Афимья Лукьяновна сначала мало обращала внимания на дочерние жалобы, но наконец и сама убедилась, что Любашка ведет себя ни с чем несообразно. Раз, другой покричала на нее, ногой потопала, выговорила ей как следовало: «Что ты, мол, такая-сякая, нос свой выше головы задираешь, — помни, матушка, кто ты и кто мы! Ты сирота нищая — не возьми мы тебя, осталась бы совсем без пристанища. Поим, мол, кормим, да и ешь-то ты за двоих- так ты все это должна помнить и ценить, и всякое послушание своим госпожам оказывать».

Люба слушала молча, только глаза свои заплаканные длинным рукавом утирала.

Афимья Лукьяновна подумала, что вразумила девку и теперь она за ум возьмется. Но не тут-то было!

Не прошло и недели, как новые жалобны на Любу.

Афимья Лукьяновна взяла свою хозяйскую плетку и собиралась изрядно постегать неразумную девку. Да как взглянула в лицо Любы, так и отшатнулась — страшна она вдруг ей показалась.

Люба ие плакала, а стояла вся бледная, куда и румянец девался, стояла с дрожащими губами; глаза ее черные, что уголья, горели. Вот-вот она сейчас кинется в ноги Афимье Лукьяновне, начнет целовать ее руки, подол ее платья, умолять, чтобы та смилостивилась, не казнила. Только нет — Люба не кинулась в ноги, а тихо выговорила: «Бить меня хочешь… не бей… не бей — хуже будет»!

И ничего она не прибавила, но и в этих немногих словах ее Афимье Лукьяновне послышалось что-то такое страшное, такое особенное, в чем она не могла себе дать даже отчета, что она, ни слова не сказав Любе и не тронув ее пальцем, ушла и повесила плетку на гвоздик, на обычное место.

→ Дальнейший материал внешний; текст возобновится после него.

(* ===== verification/FcgiPrintf.v ===== *)
(** * Formatted output: [FCGX_VFPrintF]

    [FCGX_VFPrintF] of [libfcgi/fcgiapp.c], which formats into a buffer of its own with [sprintf],
    one conversion at a time, and writes the buffer with [FCGX_PutStr]; and its callers
    [FCGX_FPrintF] and [FCGX_PutS]. *)

From stdpp Require Import sets.
From S2P Require Import Prelude CSprintf FcgiProto FcgiStream FcgiWriter FcgiRequest.

(** ** The arguments *)

(** What is passed through the ellipsis: an [int] or [unsigned] (a [short] and a [char] are
    promoted), a [long] or [unsigned long], a string or [NULL], pointers, floating point numbers. *)
Inductive arg (Dbl : Type) :=
  | AInt (z : Z)
  | ALong (z : Z)
  | AStr (s : option (list Z))
  | APtr (p : Z)
  | ADouble (d : Dbl)
  | ALongDouble (d : Dbl).
Arguments AInt {Dbl} z.
Arguments ALong {Dbl} z.
Arguments AStr {Dbl} s.
Arguments APtr {Dbl} p.
Arguments ADouble {Dbl} d.
Arguments ALongDouble {Dbl} d.

(** What a call of [FCGX_VFPrintF] works on: the stream, the arguments that are left, what [%n]
    has stored through pointers, and [auxBuffLen], 0 while [auxBuffPtr] is [NULL].  [Malloc]
    succeeds. *)
Record Printf (Dbl : Type) := mkPrintf {
  stream : SS;
  args : list (arg Dbl);
  stores : list (Z * Z);
  auxBuffLen : Z }.
Arguments mkPrintf {Dbl}.
Arguments stream {Dbl}.
Arguments args {Dbl}.
Arguments stores {Dbl}.
Arguments auxBuffLen {Dbl}.

(** An argument that the scan of a specification has already read. *)
Inductive early (Dbl : Type) := NoArg | EarlyStr (s : list Z) | EarlyDbl (d : Dbl).
Arguments NoArg {Dbl}.
Arguments EarlyStr {Dbl} s.
Arguments EarlyDbl {Dbl} d.

Definition PRINTF_BUFFLEN : Z := 100.
Definition FMT_BUFFLEN : Z := 25.

Section Printf.
Context {procs : StreamProcs} {Dbl : Type} {libc : Libc Dbl}.
Notation PF := (Printf Dbl).

#[export] Instance set_stream : Setter (stream (Dbl := Dbl)) := fun g r =>
  mkPrintf (g (stream r)) (args r) (stores r) (auxBuffLen r).
#[export] Instance set_args : Setter (args (Dbl := Dbl)) := fun g r =>
  mkPrintf (stream r) (g (args r)) (stores r) (auxBuffLen r).
#[export] Instance set_stores : Setter (stores (Dbl := Dbl)) := fun g r =>
  mkPrintf (stream r) (args r) (g (stores r)) (auxBuffLen r).
#[export] Instance set_auxBuffLen : Setter (auxBuffLen (Dbl := Dbl)) := fun g r =>
  mkPrintf (stream r) (args r) (stores r) (g (auxBuffLen r)).

Definition put (bs : list Z) : M PF Z := zoom stream (fun s p => p <| stream := s |>) (FCGX_PutStr bs).

(** [va_arg]: the next argument; reading one of another type is undefined behaviour. *)
Definition va_arg {A} (as_type : arg Dbl -> option A) : M PF A :=
  p <- get ;;
  match args p with
  | a :: rest =>
      match as_type a with
      | Some x => modify (fun p => p <| args := rest |>) ;;; ret x
      | None => crash MemFault
      end
  | [] => crash MemFault
  end.

Definition as_int (a : arg Dbl) : option Z := match a with AInt z => Some z | _ => None end.
Definition as_long (a : arg Dbl) : option Z := match a with ALong z => Some z | _ => None end.
Definition as_str (a : arg Dbl) : option (option (list Z)) := match a with AStr s => Some s | _ => None end.
Definition as_ptr (a : arg Dbl) : option Z := match a with APtr p => Some p | _ => None end.
Definition as_double (a : arg Dbl) : option Dbl := match a with ADouble d => Some d | _ => None end.
Definition as_long_double (a : arg Dbl) : option Dbl := match a with ALongDouble d => Some d | _ => None end.

(** ** The conversion specification *)

(** What scanning a specification finds: [op], [sizeModifier], [fmtBuff] and the specification's
    length in the format. *)
Record scanned := mkScanned {
  sc_op : Z;
  sc_mod : Z;
  sc_fmt : list Z;
  sc_len : Z }.

(** Fast path: [f] is what follows the percent sign; past its end is the terminating NUL. *)
Definition scan_fast (f : list Z) : scanned :=
  let op := nth 0 f 0 in
  if is_mod op then let op' := nth 1 f 0 in mkScanned op' op [37; op; op'] 3
  else mkScanned op 32 [37; op] 2.

(** [abs], which overflows for [INT_MIN]. *)
Definition c_abs (n : Z) : res Z := int_chk (Z.abs n).

(** "Scan minimum field width": what is added to [fmtBuff], [minWidth], and the rest of the
    format; [None] for the error return. *)
Definition scan_width (p : list Z) : M PF (option (list Z * Z * list Z)) :=
  let '(ds, rest) := span is_digit p in
  if zlen ds =? 0 then
    if nth 0 p 0 =? 42 then
      minWidth <- va_arg as_int ;;
      a <- lift (c_abs minWidth) ;;
      ret (if 999999 <? a then None else Some (decimal minWidth, minWidth, drop 1 p))
    else ret (Some ([], 0, p))
  else if zlen ds <=? 6 then ret (Some (ds, number ds, rest))
  else ret None.

(** "Scan precision"; [-1] when there is none. *)
Definition scan_precision (p : list Z) : M PF (option (list Z * Z * list Z)) :=
  if nth 0 p 0 =? 46 then
    let p := drop 1 p in
    let '(ds, rest) := span is_digit p in
    if zlen ds =? 0 then
      if nth 0 p 0 =? 42 then
        precision <- va_arg as_int ;;
        let precision := if precision <? 0 then 0 else precision in
        ret (if 999999 <? precision then None else Some (46 :: decimal precision, precision, drop 1 p))
      else ret (Some ([46], 0, p))
    else if zlen ds <=? 6 then ret (Some (46 :: ds, number ds, rest))
    else ret None
  else ret (Some ([], -1, p)).

(** The characters of ["(null)"]. *)
Definition null_text : list Z := [40; 110; 117; 108; 108; 41].

(** "Bound the required buffer size." *)
Definition bound_buffer (op sizeModifier precision : Z) : M PF (option (Z * early Dbl)) :=
  if (op =? 100) || (op =? 105) || (op =? 117) || (op =? 111) || (op =? 120) || (op =? 88) || (op =? 99) || (op =? 112)
  then ret (Some (Z.max precision 46, NoArg))
  else if op =? 115 then
    s <- va_arg as_str ;;
    let s := c_string (default null_text s) in
    ret (Some (if precision =? -1 then zlen s else Z.min precision (zlen s), EarlyStr s))
  else if op =? 102 then
    d <- (if sizeModifier =? 32 then x <- va_arg as_double ;; ret (Some (x, frexp_exp x))
          else if sizeModifier =? 76 then x <- va_arg as_long_double ;; ret (Some (x, frexp_exp (to_double x)))
          else ret None) ;;
    match d with
    | None => ret None
    | Some (d, exp) =>
        let precision := if precision =? -1 then 6 else precision in
        ret (Some (precision + 3 + (if 0 <? exp then Z.quot exp 3 else 0), EarlyDbl d))
    end
  else if (op =? 101) || (op =? 69) || (op =? 103) || (op =? 71) then
    let precision := if precision =? -1 then 6 else precision in
    ret (Some (precision + 8, NoArg))
  else ret None.

(** "Allocate the buffer": [buffLen]. *)
Definition allocate (buffReqd : Z) : M PF Z :=
  if buffReqd <=? PRINTF_BUFFLEN then ret PRINTF_BUFFLEN else
  p <- get ;;
  (if (auxBuffLen p =? 0) || (auxBuffLen p <? buffReqd)
   then modify (fun p => p <| auxBuffLen := buffReqd |>) else ret tt) ;;;
  p <- get ;;
  ret (auxBuffLen p).

(** Slow path: what it scans, the argument it has read, and the buffer's length. *)
Definition scan_slow (f : list Z) : M PF (option (scanned * early Dbl * Z)) :=
  let '(flags, p) := span is_flag f in
  if 5 <? zlen flags then ret None else
  w <- scan_width p ;;
  match w with
  | None => ret None
  | Some (wtext, minWidth, p) =>
    pr <- scan_precision p ;;
    match pr with
    | None => ret None
    | Some (ptext, precision, p) =>
        let '(mtext, sizeModifier, p) :=
          if is_mod (nth 0 p 0) then ([nth 0 p 0], nth 0 p 0, drop 1 p) else ([], 32, p) in
        let op := nth 0 p 0 in
        let fmt := 37 :: flags ++ wtext ++ ptext ++ mtext ++ [op] in
        c_assert (zlen fmt <? FMT_BUFFLEN) ;;;
        let specifierLength := zlen f + 1 - zlen p + 1 in
        b <- bound_buffer op sizeModifier precision ;;
        match b with
        | None => ret None
        | Some (buffReqd, early) =>
            buffLen <- allocate (Z.max (buffReqd + 10) minWidth) ;;
            ret (Some (mkScanned op sizeModifier fmt specifierLength, early, buffLen))
        end
    end
  end.

(** ** The conversion *)

(** How the switch on [op] ends: [goto ErrorReturn], [performedOp = FALSE], or with the
    characters in a buffer of [buffLen] bytes. *)
Inductive outcome := ErrorReturn | NotPerformed | Performed (chars : list Z) (buffLen : Z).

(** [sprintf(buffPtr, fmtBuff, v); buffCount = strlen(buffPtr);]. *)
Definition sprintf_to (buffLen : Z) (fmt : list Z) (v : value Dbl) : M PF outcome :=
  bs <- lift (sprintf fmt v) ;;
  if zlen bs + 1 <=? buffLen then ret (Performed (c_string bs) buffLen) else crash MemFault.

(** [d] and [i]. *)
Definition convert_signed (md buffLen : Z) (fmt : list Z) : M PF outcome :=
  if md =? 32 then z <- va_arg as_int ;; sprintf_to buffLen fmt (VInt (to_int z))
  else if md =? 108 then z <- va_arg as_long ;; sprintf_to buffLen fmt (VInt (to_long z))
  else if md =? 104 then z <- va_arg as_int ;; sprintf_to buffLen fmt (VInt (to_short z))
  else ret ErrorReturn.

(** [u], [o], [x] and [X]. *)
Definition convert_unsigned (md buffLen : Z) (fmt : list Z) : M PF outcome :=
  if md =? 32 then z <- va_arg as_int ;; sprintf_to buffLen fmt (VInt (to_uint z))
  else if md =? 108 then z <- va_arg as_long ;; sprintf_to buffLen fmt (VInt (to_ulong z))
  else if md =? 104 then z <- va_arg as_int ;; sprintf_to buffLen fmt (VInt (to_ushort z))
  else ret ErrorReturn.

Definition convert_char (md buffLen : Z) (fmt : list Z) : M PF outcome :=
  if md =? 32 then z <- va_arg as_int ;; sprintf_to buffLen fmt (VInt z) else ret ErrorReturn.

(** On the fast path the string itself is the buffer. *)
Definition convert_string (fastPath : bool) (md buffLen : Z) (fmt : list Z) (e : early Dbl) : M PF outcome :=
  if negb (md =? 32) then ret ErrorReturn
  else if fastPath then
    s <- va_arg as_str ;;
    match s with
    | None => crash NullDeref
    | Some s => ret (Performed (c_string s) (zlen (c_string s) + 1))
    end
  else match e with EarlyStr s => sprintf_to buffLen fmt (VStr s) | _ => crash MemFault end.

Definition convert_pointer (md buffLen : Z) (fmt : list Z) : M PF outcome :=
  if negb (md =? 32) then ret ErrorReturn else p <- va_arg as_ptr ;; sprintf_to buffLen fmt (VPtr p).

(** [n]: [streamCount] through the pointer. *)
Definition convert_count (md count buffLen : Z) : M PF outcome :=
  if (md =? 32) || (md =? 108) || (md =? 104) then
    p <- va_arg as_ptr ;;
    modify (fun s => s <| stores := stores s ++ [(p, if md =? 104 then to_short count else count)] |>) ;;;
    ret (Performed [] buffLen)
  else ret ErrorReturn.

(** [f]. *)
Definition convert_fixed (fastPath : bool) (md buffLen : Z) (fmt : list Z) (e : early Dbl) : M PF outcome :=
  if fastPath then ret NotPerformed
  else if (md =? 32) || (md =? 76)
  then match e with EarlyDbl d => sprintf_to buffLen fmt (VDbl d) | _ => crash MemFault end
  else ret ErrorReturn.

(** [e], [E], [g] and [G]. *)
Definition convert_exp (md buffLen : Z) (fmt : list Z) : M PF outcome :=
  if md =? 32 then d <- va_arg as_double ;; sprintf_to buffLen fmt (VDbl d)
  else if md =? 76 then d <- va_arg as_long_double ;; sprintf_to buffLen fmt (VDbl d)
  else ret ErrorReturn.

(** "This giant switch statement". *)
Definition convert (fastPath : bool) (sc : scanned) (e : early Dbl) (count buffLen : Z) : M PF outcome :=
  let op := sc_op sc in let md := sc_mod sc in let fmt := sc_fmt sc in
  if (op =? 100) || (op =? 105) then convert_signed md buffLen fmt
  else if (op =? 117) || (op =? 111) || (op =? 120) || (op =? 88) then convert_unsigned md buffLen fmt
  else if op =? 99 then convert_char md buffLen fmt
  else if op =? 115 then convert_string fastPath md buffLen fmt e
  else if op =? 112 then convert_pointer md buffLen fmt
  else if op =? 110 then convert_count md count buffLen
  else if op =? 102 then convert_fixed fastPath md buffLen fmt e
  else if (op =? 101) || (op =? 69) || (op =? 103) || (op =? 71) then convert_exp md buffLen fmt
  else if op =? 37 then (if md =? 32 then ret (Performed [37] buffLen) else ret ErrorReturn)
  else if op =? 0 then ret ErrorReturn
  else ret NotPerformed.

(** The loop that "always executes either once or twice": the characters, [buffLen] and the
    specification's length, or the error return. *)
Definition directive (f : list Z) (count : Z) : M PF (option (list Z * Z * Z)) :=
  let sc := scan_fast f in
  r <- convert true sc NoArg count PRINTF_BUFFLEN ;;
  match r with
  | Performed bs len => ret (Some (bs, len, sc_len sc))
  | ErrorReturn => ret None
  | NotPerformed =>
      s <- scan_slow f ;;
      match s with
      | None => ret None
      | Some (sc, e, buffLen) =>
          r <- convert false sc e count buffLen ;;
          ret (match r with Performed bs len => Some (bs, len, sc_len sc) | _ => None end)
      end
  end.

С этого самого дня почти полгода Люба была тише воды, ниже травы, все исполняла, что ей приказывали: опять убирала и рядила молодых госпож своих, опять пела им песни, на брань и щипки молчала — только уж никто в доме не слыхал ее смеха, не видал ее улыбки: каменная какая-то сделалась, скучная, так что и на других даже тоску наводила.

Лизавета и Домна Ивановны окончательно ее возненавидели — она их всячески потешать должна, а от нее и слова не добьешься, иной раз просто жутко с нею; стали они от нее отстраняться, приблизили к себе других девушек дворовых, а на Любу навалили работы всякой: шитья и вязанья.